Here is the task for the records below: repeat exactly the lines from the one with "match get_head buf n off with" to the one with "Some (ok, st)", both included, and nothing else.

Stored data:
[Start of section]

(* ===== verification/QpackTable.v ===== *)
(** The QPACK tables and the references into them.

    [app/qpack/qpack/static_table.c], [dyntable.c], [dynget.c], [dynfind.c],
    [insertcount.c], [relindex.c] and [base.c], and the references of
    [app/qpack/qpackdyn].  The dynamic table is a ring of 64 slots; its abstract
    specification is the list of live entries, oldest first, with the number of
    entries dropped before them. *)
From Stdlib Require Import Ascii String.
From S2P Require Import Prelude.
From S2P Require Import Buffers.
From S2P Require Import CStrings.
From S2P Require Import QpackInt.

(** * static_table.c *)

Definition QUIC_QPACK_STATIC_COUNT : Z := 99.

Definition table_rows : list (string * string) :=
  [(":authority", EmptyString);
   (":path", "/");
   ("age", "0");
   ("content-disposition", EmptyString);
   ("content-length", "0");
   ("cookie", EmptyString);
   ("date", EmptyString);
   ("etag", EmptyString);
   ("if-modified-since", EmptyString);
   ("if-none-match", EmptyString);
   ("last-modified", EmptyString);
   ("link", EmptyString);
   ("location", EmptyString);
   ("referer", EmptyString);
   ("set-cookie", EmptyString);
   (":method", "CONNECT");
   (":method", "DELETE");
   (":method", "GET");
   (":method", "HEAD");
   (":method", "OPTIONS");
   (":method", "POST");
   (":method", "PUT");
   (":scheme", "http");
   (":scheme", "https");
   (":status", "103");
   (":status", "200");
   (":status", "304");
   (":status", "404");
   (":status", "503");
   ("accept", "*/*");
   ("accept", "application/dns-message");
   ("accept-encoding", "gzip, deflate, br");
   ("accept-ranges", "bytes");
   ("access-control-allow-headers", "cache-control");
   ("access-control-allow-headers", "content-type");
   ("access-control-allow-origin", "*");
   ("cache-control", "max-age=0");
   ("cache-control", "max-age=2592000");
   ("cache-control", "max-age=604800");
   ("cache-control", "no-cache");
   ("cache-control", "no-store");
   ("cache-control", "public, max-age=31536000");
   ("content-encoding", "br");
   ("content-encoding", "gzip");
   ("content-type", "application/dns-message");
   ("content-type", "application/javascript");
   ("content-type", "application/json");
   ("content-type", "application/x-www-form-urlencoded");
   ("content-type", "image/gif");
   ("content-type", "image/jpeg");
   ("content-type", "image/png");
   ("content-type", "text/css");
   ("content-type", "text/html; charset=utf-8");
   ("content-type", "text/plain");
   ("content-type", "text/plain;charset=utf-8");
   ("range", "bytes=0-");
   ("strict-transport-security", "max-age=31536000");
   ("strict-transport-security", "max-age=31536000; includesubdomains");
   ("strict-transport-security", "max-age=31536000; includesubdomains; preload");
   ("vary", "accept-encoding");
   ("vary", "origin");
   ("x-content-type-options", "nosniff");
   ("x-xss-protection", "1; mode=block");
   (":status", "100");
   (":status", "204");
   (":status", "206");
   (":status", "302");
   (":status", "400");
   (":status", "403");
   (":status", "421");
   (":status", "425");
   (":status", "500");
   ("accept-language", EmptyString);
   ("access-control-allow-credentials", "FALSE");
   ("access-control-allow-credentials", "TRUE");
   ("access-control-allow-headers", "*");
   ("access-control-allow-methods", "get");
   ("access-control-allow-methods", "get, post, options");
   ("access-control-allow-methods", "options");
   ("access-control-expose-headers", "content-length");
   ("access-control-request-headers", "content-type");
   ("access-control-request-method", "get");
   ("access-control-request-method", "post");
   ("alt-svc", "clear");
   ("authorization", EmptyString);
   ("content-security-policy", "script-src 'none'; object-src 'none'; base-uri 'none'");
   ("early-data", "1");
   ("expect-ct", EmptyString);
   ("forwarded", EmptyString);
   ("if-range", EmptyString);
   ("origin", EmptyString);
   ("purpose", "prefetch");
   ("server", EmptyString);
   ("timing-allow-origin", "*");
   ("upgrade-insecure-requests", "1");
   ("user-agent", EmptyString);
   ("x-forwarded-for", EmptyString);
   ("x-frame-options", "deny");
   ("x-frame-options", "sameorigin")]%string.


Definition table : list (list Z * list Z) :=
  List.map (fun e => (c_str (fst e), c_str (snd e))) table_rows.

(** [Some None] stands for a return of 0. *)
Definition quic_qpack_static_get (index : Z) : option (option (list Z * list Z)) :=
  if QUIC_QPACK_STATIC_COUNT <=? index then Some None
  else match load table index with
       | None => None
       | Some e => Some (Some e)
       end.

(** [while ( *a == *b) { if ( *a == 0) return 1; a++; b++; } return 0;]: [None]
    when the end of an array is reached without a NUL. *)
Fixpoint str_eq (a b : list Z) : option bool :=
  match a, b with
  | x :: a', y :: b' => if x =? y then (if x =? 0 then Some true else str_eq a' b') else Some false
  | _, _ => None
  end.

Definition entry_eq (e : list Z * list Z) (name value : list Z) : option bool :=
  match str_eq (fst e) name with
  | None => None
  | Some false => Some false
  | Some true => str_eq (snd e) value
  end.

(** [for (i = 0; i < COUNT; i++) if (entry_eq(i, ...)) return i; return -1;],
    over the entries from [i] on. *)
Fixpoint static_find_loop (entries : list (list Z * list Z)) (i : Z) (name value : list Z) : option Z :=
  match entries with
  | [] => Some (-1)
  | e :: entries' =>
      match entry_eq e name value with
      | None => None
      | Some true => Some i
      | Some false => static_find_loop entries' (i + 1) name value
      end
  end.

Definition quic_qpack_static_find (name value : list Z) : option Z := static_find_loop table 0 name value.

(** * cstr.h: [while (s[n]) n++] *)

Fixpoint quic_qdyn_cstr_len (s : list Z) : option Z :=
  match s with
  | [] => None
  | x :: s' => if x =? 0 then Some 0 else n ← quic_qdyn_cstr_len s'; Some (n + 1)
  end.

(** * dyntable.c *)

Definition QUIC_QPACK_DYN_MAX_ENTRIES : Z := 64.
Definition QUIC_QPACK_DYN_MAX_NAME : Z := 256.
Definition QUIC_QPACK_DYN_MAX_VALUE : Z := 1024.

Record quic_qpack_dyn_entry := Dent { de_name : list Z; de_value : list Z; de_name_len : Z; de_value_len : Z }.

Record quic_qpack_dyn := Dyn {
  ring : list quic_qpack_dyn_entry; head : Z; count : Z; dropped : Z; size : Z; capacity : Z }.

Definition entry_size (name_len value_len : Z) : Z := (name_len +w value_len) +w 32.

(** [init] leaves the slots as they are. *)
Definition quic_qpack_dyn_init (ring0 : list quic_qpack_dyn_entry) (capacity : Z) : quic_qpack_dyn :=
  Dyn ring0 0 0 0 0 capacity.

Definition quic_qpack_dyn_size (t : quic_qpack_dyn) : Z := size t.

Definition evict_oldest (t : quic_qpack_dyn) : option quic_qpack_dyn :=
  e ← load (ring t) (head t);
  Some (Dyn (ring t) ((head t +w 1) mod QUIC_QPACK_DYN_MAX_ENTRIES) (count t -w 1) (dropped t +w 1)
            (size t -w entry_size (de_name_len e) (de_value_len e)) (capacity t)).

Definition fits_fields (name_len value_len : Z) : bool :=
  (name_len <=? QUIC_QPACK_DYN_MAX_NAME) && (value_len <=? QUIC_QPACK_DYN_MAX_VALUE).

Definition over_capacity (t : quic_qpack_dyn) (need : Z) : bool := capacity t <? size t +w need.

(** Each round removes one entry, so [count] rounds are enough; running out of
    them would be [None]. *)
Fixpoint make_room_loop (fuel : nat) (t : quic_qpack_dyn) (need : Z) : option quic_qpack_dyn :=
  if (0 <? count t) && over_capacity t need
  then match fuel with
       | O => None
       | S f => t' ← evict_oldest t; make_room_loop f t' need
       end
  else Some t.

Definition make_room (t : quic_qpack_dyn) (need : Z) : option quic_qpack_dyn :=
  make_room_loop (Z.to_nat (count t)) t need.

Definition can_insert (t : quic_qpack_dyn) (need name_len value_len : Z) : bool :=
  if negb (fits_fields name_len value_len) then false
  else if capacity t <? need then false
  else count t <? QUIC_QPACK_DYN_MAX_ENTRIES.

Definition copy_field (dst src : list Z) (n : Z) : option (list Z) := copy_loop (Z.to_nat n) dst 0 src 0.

[End of section]
[Start of section]

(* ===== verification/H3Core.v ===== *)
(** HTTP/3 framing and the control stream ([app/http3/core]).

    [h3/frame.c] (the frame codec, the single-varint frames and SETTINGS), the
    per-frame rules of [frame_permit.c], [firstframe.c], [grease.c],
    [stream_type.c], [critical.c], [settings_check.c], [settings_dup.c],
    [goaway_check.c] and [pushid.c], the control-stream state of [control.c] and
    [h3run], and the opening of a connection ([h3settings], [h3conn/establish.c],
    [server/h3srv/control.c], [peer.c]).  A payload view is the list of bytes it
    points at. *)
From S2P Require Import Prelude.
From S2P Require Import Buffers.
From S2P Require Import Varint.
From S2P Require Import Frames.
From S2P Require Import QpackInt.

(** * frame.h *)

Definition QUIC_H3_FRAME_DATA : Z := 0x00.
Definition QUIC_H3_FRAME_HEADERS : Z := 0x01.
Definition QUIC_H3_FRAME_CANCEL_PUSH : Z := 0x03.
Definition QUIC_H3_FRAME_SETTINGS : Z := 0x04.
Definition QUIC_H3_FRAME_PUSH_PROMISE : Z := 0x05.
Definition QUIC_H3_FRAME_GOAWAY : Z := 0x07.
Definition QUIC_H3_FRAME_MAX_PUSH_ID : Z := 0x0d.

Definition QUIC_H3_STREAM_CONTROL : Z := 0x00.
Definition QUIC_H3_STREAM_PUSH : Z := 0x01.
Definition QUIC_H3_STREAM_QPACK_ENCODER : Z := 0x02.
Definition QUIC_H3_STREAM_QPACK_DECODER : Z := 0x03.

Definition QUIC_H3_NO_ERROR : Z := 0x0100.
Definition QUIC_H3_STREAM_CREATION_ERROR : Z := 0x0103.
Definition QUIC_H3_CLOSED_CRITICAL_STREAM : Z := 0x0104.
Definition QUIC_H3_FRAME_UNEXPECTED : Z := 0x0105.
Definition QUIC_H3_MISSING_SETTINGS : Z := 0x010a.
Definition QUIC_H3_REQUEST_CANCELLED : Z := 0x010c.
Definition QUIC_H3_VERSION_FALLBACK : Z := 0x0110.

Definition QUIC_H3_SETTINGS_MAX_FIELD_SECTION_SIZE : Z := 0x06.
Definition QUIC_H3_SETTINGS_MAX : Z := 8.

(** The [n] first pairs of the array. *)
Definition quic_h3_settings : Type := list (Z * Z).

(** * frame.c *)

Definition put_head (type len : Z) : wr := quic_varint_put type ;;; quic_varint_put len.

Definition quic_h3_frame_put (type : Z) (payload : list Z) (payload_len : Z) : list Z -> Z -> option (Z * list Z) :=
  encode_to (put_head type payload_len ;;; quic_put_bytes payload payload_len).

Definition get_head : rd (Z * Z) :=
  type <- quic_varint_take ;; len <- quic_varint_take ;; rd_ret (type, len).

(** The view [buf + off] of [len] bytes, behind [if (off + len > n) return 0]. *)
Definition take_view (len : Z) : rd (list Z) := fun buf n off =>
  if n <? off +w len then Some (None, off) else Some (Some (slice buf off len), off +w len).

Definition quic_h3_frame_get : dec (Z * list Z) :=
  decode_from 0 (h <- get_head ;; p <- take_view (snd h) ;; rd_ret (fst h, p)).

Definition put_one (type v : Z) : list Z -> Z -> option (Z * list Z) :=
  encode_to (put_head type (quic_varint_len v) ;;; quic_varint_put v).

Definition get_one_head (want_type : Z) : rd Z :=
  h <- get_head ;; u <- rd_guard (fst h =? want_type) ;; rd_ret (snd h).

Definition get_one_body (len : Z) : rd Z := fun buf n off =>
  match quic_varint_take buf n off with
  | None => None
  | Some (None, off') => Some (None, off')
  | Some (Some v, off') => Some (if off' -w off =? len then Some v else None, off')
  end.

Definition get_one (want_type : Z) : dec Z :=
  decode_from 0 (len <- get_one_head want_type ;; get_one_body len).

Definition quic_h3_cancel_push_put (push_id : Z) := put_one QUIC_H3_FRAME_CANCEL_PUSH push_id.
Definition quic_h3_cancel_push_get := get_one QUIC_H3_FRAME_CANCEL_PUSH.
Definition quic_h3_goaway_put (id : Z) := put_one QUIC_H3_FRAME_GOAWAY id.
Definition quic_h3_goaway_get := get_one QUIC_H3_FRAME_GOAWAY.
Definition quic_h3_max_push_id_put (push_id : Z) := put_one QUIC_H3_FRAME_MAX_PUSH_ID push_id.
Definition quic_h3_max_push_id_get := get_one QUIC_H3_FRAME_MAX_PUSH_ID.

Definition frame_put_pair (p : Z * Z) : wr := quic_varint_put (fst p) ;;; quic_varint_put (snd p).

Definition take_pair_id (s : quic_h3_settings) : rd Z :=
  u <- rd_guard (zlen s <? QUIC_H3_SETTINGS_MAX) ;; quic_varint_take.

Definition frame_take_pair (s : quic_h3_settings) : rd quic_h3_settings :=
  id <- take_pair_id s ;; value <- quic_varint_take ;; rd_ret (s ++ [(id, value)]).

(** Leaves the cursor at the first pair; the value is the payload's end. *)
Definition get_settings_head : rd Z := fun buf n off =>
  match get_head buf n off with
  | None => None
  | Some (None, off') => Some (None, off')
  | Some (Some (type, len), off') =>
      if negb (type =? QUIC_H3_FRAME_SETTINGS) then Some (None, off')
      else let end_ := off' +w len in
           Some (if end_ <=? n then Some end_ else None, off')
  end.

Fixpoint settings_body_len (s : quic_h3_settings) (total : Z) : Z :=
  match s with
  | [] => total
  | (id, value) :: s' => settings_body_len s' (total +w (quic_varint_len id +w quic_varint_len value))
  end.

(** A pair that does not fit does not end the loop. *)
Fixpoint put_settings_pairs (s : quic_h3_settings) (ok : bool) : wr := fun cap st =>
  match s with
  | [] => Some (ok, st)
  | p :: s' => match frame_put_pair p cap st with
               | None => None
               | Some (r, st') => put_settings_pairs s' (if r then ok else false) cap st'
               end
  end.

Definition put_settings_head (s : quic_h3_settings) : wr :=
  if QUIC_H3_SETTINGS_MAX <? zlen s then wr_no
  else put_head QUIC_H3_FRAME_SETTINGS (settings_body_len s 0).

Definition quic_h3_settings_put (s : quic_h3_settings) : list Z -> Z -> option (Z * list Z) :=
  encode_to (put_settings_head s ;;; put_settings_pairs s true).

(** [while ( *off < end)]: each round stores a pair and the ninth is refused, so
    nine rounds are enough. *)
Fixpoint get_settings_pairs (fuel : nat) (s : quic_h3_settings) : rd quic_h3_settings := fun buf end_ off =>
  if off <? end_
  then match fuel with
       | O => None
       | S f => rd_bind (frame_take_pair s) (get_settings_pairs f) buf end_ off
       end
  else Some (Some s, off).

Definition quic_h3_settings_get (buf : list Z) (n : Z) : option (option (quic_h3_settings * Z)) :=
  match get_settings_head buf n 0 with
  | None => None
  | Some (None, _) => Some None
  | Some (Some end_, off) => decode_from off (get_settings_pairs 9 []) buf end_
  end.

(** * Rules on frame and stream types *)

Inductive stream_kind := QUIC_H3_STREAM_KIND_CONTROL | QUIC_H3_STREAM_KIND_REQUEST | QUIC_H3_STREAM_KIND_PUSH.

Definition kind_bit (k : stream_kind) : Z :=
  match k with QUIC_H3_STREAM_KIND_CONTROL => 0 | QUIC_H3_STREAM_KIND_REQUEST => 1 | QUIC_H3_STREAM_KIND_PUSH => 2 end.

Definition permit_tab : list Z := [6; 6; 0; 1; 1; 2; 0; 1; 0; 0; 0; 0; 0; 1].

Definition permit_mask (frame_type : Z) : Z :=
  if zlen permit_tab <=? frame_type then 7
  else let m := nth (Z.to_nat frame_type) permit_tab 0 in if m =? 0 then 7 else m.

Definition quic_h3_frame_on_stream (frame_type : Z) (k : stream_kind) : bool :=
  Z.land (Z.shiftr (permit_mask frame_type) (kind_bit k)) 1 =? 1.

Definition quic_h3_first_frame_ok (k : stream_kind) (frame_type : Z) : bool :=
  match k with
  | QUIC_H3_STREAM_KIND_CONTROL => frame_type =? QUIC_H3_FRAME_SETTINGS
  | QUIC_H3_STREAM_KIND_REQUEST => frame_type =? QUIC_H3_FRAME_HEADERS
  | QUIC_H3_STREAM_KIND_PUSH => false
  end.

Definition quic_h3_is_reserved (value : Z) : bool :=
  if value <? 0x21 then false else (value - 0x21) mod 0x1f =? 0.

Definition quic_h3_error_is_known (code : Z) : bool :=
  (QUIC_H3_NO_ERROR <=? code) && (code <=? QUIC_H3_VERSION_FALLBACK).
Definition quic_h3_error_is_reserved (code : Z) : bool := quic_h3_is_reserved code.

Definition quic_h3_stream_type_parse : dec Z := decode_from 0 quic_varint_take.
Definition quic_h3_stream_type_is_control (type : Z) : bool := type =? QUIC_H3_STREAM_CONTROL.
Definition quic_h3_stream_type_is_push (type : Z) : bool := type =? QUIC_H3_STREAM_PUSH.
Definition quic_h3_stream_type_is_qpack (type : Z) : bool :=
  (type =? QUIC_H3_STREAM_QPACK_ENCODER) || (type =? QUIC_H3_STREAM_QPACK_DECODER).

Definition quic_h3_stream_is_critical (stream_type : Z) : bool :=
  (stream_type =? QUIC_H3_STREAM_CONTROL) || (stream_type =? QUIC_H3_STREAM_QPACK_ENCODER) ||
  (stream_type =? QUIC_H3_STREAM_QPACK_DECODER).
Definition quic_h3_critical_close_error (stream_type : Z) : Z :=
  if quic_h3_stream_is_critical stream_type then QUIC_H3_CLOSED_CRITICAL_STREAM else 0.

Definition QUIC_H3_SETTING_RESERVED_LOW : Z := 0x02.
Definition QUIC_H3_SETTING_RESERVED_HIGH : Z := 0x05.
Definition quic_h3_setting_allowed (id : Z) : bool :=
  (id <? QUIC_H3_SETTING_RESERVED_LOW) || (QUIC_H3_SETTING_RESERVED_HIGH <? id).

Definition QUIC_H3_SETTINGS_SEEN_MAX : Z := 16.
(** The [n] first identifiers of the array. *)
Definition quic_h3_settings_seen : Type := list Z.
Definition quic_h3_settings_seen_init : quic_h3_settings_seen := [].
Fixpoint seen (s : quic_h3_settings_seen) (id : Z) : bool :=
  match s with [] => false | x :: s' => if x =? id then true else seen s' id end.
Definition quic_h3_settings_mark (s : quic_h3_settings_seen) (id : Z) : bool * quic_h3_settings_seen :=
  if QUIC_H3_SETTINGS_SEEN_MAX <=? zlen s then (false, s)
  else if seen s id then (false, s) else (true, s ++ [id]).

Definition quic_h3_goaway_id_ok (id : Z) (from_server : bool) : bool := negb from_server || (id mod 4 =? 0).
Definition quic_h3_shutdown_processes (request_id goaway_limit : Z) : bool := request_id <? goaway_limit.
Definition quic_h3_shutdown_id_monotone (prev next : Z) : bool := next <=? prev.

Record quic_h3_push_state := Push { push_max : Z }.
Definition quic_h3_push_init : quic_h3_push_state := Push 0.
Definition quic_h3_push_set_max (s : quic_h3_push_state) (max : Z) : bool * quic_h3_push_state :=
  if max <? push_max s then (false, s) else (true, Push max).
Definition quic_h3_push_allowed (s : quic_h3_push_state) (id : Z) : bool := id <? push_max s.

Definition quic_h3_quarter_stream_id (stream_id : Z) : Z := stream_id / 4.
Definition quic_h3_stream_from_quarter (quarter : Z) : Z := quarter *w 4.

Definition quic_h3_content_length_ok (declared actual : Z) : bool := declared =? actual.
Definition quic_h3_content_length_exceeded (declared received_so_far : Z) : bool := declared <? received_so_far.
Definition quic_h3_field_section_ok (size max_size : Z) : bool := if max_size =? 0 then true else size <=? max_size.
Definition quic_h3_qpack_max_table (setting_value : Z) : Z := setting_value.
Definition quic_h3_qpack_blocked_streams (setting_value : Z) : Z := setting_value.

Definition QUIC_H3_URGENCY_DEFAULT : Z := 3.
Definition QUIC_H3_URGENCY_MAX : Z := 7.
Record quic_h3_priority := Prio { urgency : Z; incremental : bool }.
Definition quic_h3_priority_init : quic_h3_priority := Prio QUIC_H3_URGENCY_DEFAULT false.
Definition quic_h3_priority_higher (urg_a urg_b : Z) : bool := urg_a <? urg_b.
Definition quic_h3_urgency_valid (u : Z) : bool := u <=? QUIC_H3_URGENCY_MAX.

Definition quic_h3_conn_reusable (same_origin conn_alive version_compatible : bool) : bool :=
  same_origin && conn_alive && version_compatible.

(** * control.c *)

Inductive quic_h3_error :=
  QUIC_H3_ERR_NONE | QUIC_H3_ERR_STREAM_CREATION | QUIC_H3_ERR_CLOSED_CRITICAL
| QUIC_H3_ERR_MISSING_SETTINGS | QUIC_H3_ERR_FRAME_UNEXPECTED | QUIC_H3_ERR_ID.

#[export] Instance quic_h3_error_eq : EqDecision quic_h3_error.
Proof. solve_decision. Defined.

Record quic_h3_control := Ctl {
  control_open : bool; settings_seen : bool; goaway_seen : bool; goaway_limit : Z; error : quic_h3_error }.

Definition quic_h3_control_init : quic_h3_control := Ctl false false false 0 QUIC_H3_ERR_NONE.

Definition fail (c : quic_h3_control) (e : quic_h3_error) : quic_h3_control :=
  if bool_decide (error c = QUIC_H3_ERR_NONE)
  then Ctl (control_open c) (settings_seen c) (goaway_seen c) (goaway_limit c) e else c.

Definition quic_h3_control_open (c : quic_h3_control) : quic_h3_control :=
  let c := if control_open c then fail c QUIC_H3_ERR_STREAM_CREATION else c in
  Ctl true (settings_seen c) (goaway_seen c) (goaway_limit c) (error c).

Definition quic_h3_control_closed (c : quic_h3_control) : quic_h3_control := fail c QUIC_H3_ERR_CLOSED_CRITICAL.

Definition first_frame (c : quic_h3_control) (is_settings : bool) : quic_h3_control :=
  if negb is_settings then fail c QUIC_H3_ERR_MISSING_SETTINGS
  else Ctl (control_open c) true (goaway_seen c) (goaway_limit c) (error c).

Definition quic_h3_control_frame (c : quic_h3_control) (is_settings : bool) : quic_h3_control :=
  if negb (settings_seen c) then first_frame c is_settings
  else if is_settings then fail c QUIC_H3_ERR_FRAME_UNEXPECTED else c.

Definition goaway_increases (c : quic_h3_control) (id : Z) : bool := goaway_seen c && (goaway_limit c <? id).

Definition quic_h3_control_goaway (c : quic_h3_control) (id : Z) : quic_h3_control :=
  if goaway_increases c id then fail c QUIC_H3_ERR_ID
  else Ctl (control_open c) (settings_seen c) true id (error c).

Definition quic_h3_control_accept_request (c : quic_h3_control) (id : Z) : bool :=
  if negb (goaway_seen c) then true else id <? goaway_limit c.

[End of section]

▶ _Result_
  match get_head buf n off with
  | None => None
  | Some (None, off') => Some (None, off')
  | Some (Some (type, len), off') =>
      if negb (type =? QUIC_H3_FRAME_SETTINGS) then Some (None, off')
      else let end_ := off' +w len in
           Some (if end_ <=? n then Some end_ else None, off')
  end.

Fixpoint settings_body_len (s : quic_h3_settings) (total : Z) : Z :=
  match s with
  | [] => total
  | (id, value) :: s' => settings_body_len s' (total +w (quic_varint_len id +w quic_varint_len value))
  end.

(** A pair that does not fit does not end the loop. *)
Fixpoint put_settings_pairs (s : quic_h3_settings) (ok : bool) : wr := fun cap st =>
  match s with
  | [] => Some (ok, st)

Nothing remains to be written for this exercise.